Free fatty acid infusion in male rats caused hepatic insulin resistance, increased hepatic diacylglycerol content (+210%), and activated the proinflammatory NF-kappaB pathway.
Free fatty acids induce hepatic insulin resistance and initiate inflammatory processes in the liver via the NF-κB pathway in a rat model.
To study mechanisms by which free fatty acids (FFAs) cause hepatic insulin resistance, we have used euglycemic-hyperinsulinemic clamping with and without infusion of lipid/heparin (to raise or to lower plasma FFAs) in alert male rats. FFA-induced hepatic insulin resistance was associated with increased hepatic diacylglycerol content (+210%), increased activities of two serine/threonine kinases (protein kinase C-delta and inhibitor of kappaB IkappaB kinase-beta), increased activation of the proinflammatory nuclear factor-kappaB (NF-kappaB) pathway (IkappaB kinase-beta, +640%; IkappaB-alpha, -54%; and NF-kappaB, +73%), and increased expression of inflammatory cytokines (tumor necrosis factor-alpha, +1,700% and interleukin-1beta, +440%) and plasma levels of monocyte chemoattractant protein-1 (+220%). We conclude that FFAs caused hepatic insulin resistance, which can produce overproduction of glucose and hyperglycemia, and initiated inflammatory processes in the liver that could potentially result in the development of steatohepatitis.
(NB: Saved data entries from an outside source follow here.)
(** ** Runs that no cut of the bytes disturbs *)
(** [w] is read from [a] and leads to [a'], with [k] to come after it. *)
Inductive runs d k : list Z -> hstream -> hstream -> Prop :=
  | RunsNil a : runs d k [] a a
  | RunsCons b w a a1 a' : mistaken d a (b :: w ++ k) = false -> hstep d 0 a b = Some a1 -> runs d k w a1 a' -> runs d k (b :: w) a a'.
Lemma hruns_app d k w1 w2 a a1 a' : runs d (w2 ++ k) w1 a a1 -> runs d k w2 a1 a' -> runs d k (w1 ++ w2) a a'.
Proof. induction 1 as [|b w a a2 a3 Hm Hs _ IH]; intros H; [done|]. cbn [app]. econstructor; [by rewrite <- app_assoc|done|]. by apply IH. Qed.
Lemma mistaken_prefix d a p q : mistaken d a (p ++ q) = false -> p <> [] -> mistaken d a p = false.
Proof.
  intros H Hp. unfold mistaken in *. destruct (hs_mode a d) as [acc atl ts0|n []| |]; try (by destruct d); [by destruct p|]. destruct d; [|done]. destruct (Z.leb_spec 9 (zlen p)) as [H9|]; [|done].
  assert (forall i, 0 <= i < zlen p -> znth (p ++ q) i = znth p i) as Hn by (intros i Hi; unfold znth; rewrite app_nth1; [done|]; unfold zlen in *; lia). rewrite !Hn, ztake_app_le in H by lia.
  assert ((9 <=? zlen (p ++ q)) = true) as E9 by (apply Z.leb_le; rewrite zlen_app; pose proof (zlen_nonneg q); lia). rewrite E9 in H. exact H.
Qed.
Lemma runs_hrun d k ts p : forall q a b a', untimed a = untimed b -> runs d k (p ++ q) b a' -> exists a1 b1, hrun d ts a p = Some a1 /\ untimed a1 = untimed b1 /\ runs d k q b1 a'.
Proof.
  induction p as [|x p IH]; intros q a b a' Eab H; [by exists a, b|]. cbn [app] in H. inversion H as [|? ? ? b1 ? Hm Hs Hr]; subst. cbn [hrun].
  assert (untimed <$> hstep d ts a x = Some (untimed b1)) as Hs' by (rewrite hstep_untimed, Eab, <- (hstep_untimed d 0 b x), Hs; done). destruct (hstep d ts a x) as [a1|]; [|done]. apply (inj Some) in Hs'. cbn [mbind option_bind].
  destruct (IH q a1 b1 a') as (a2 & b2 & I1 & I2 & I3); [done|done|]. by exists a2, b2.
Qed.
(** A cut of one direction's bytes. *)
Definition cut_of d (cut : list (Z * list Z)) : list (lk_dir * Z * list Z) := map (fun s => (d, s.1, s.2)) cut.
Lemma runs_cut d k cut : forall a b a', untimed a = untimed b -> runs d k (concat (map snd cut)) b a' -> exists a1, hrun_segs a (cut_of d cut) = Some a1 /\ untimed a1 = untimed a'.
Proof.
  induction cut as [|[ts p] cut IH]; intros a b a' Eab H; cbn [map concat cut_of hrun_segs fst snd] in *; [inversion H; subst; by exists a|].
  assert (mistaken d a p = false) as ->.
  { rewrite <- mistaken_untimed, Eab, mistaken_untimed. destruct p as [|x p]; [unfold mistaken; by destruct (hs_mode b d) as [| n []| |], d|]. cbn [app] in H. inversion H; subst. eapply (mistaken_prefix d b (x :: p) (concat (map snd cut) ++ k)); [|done]. cbn [app]. by rewrite app_assoc. }
  destruct (runs_hrun d k ts p _ a b a' Eab H) as (a1 & b1 & -> & E1 & H1). cbn [mbind option_bind]. by eapply IH.
Qed.
Lemma hrun_segs_app ss : forall a ss', hrun_segs a (ss ++ ss') = a ← hrun_segs a ss; hrun_segs a ss'.
Proof. induction ss as [|[[d ts] p] ss IH]; intros a ss'; [done|]. cbn [app hrun_segs]. destruct (mistaken d a p); [done|]. destruct (hrun d ts a p); [|done]. cbn [mbind option_bind]. apply IH. Qed.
Boden et al. (Thu,) conducted a other in Hepatic insulin resistance. Lipid/heparin infusion (to raise plasma free fatty acids) vs. Without infusion (to lower plasma free fatty acids) was evaluated on Hepatic insulin resistance and activation of proinflammatory pathways. Free fatty acid infusion in male rats caused hepatic insulin resistance, increased hepatic diacylglycerol content (+210%), and activated the proinflammatory NF-kappaB pathway.